Coronavirus pharmacy tests spark debate

A UK company is selling coronavirus test kits specifically for use by pharmacy teams.

London-based Pharmadoctor is selling COVID-19 tests for use by community pharmacists on themselves and their staff members. The company is charging £175 for a kit containing 30 of the tests, which are manufactured in Ireland.

Pharmadoctor CEO Graham Thoms told Pharmacy Network News there had been significant interest in the kits.

He argued they could help pharmacies prevent the spread of coronavirus among team members and potentially stop pharmacies from having to close.

“If someone in the pharmacy team has the virus and are unaware of it, it wouldn’t be long before the whole team was infected… the kits are designed to keep the pharmacy safe and keep it open,” he told PNN.

He added that testing could also help limit transmission from pharmacy teams to patients, who are often elderly with underlying health issues.

Home use kit

A version of the kit aimed at members of the public is not yet available but can be pre-ordered. Home testing kits must be certified by a notified body – which the company is currently seeking – while the pharmacy team kits only require CE marking and do not need to be assessed by a notified body. 

The Medicines and Healthcare Products Regulatory Agency “has instructed that the Pharmacy Team test kits must not be sold to members of the public,” Pharmadoctor confirmed.

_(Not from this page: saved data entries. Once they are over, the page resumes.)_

(* ===== verification/StoreNodes.v ===== *)
(** * store: the view of source nodes

    [NodeView] of [src/store/node_view.go]: the per-kind buckets and the
    cross-cutting indexes a frontend fills through [AddPackage], the freeze
    flag, and the opt-in metadata-key index with its observers.

    An operation runs on the view and the metadata bags of the nodes and
    returns an error or nothing; a failing [AddPackage] keeps what it recorded
    before the failure, as the code does.  An observer closure is the index of
    its node in [registered]: [notify] is what the closures do when a bag they
    are attached to is written.

    [AddPackage] runs here from start to end.  The code locks each bucket and
    index for one [Add] at a time, so calls that run beside each other may mix
    their entries; what such a mix does to a view is a sequence of the single
    adds of [StoreEmitLaws.direct_add]. *)

From S2P Require Import Prelude GoStrings Position Diag Meta Directive Node NodeQueries StoreIndex StoreOps.

Local Open Scope string_scope.
Local Open Scope nat_scope.
Local Open Scope list_scope.

Record NodeView := MkNodeView {
  packages : Bucket Package;
  files : Bucket File;
  imports : Bucket Import;
  structs : Bucket Struct;
  interfaces : Bucket Interface;
  methods : Bucket Method;
  fields : Bucket Field;
  functions : Bucket Function_;
  variables : Bucket Variable_;
  constants : Bucket Constant;
  enums : Bucket Enum;
  enumVariants : Bucket EnumVariant;
  aliases : Bucket Alias;
  byPackage : MultiIndex string Node;
  byDirective : MultiIndex string Node;
  byMetaKey : MultiIndex string Node;
  metaIndex : bool;
  warnedMetaIndex : bool;
  frozen : bool;
  registered : list Node;
}.

Definition newNodeView : NodeView :=
  MkNodeView NewBucket NewBucket NewBucket NewBucket NewBucket NewBucket NewBucket NewBucket NewBucket
    NewBucket NewBucket NewBucket NewBucket NewMultiIndex NewMultiIndex NewMultiIndex false false false [].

The MHRA told PNN that if it were to receive reports of tests being sold to the public inappropriately it would “assess and follow up with any necessary action”.


The private sale of COVID-19 testing kits to pharmacies has attracted some criticism. One pharmacist commented on social media: “At the cost of these tests it’s not viable to test often enough to protect your patients against what you may have.”

Another said: “We would have to keep on testing – and I think may even cause paranoia in staff.”

PNN asked Public Health England to clarify its position on self-testing by pharmacy teams. It did not respond directly but said: “We are working with a number of commercial companies to validate tests for use and we are also working to develop a blood test. 

“So far, they haven’t gone through validation. We do not yet have sufficient understanding of antibody responses in COVID patients to be assured of the accuracy of a positive or negative result, and it is vital that any test we bring online is reliable.”

A PHE spokesperson said the health body had sufficient testing capacity and was "turning the vast majority of tests around within 24-48 hours".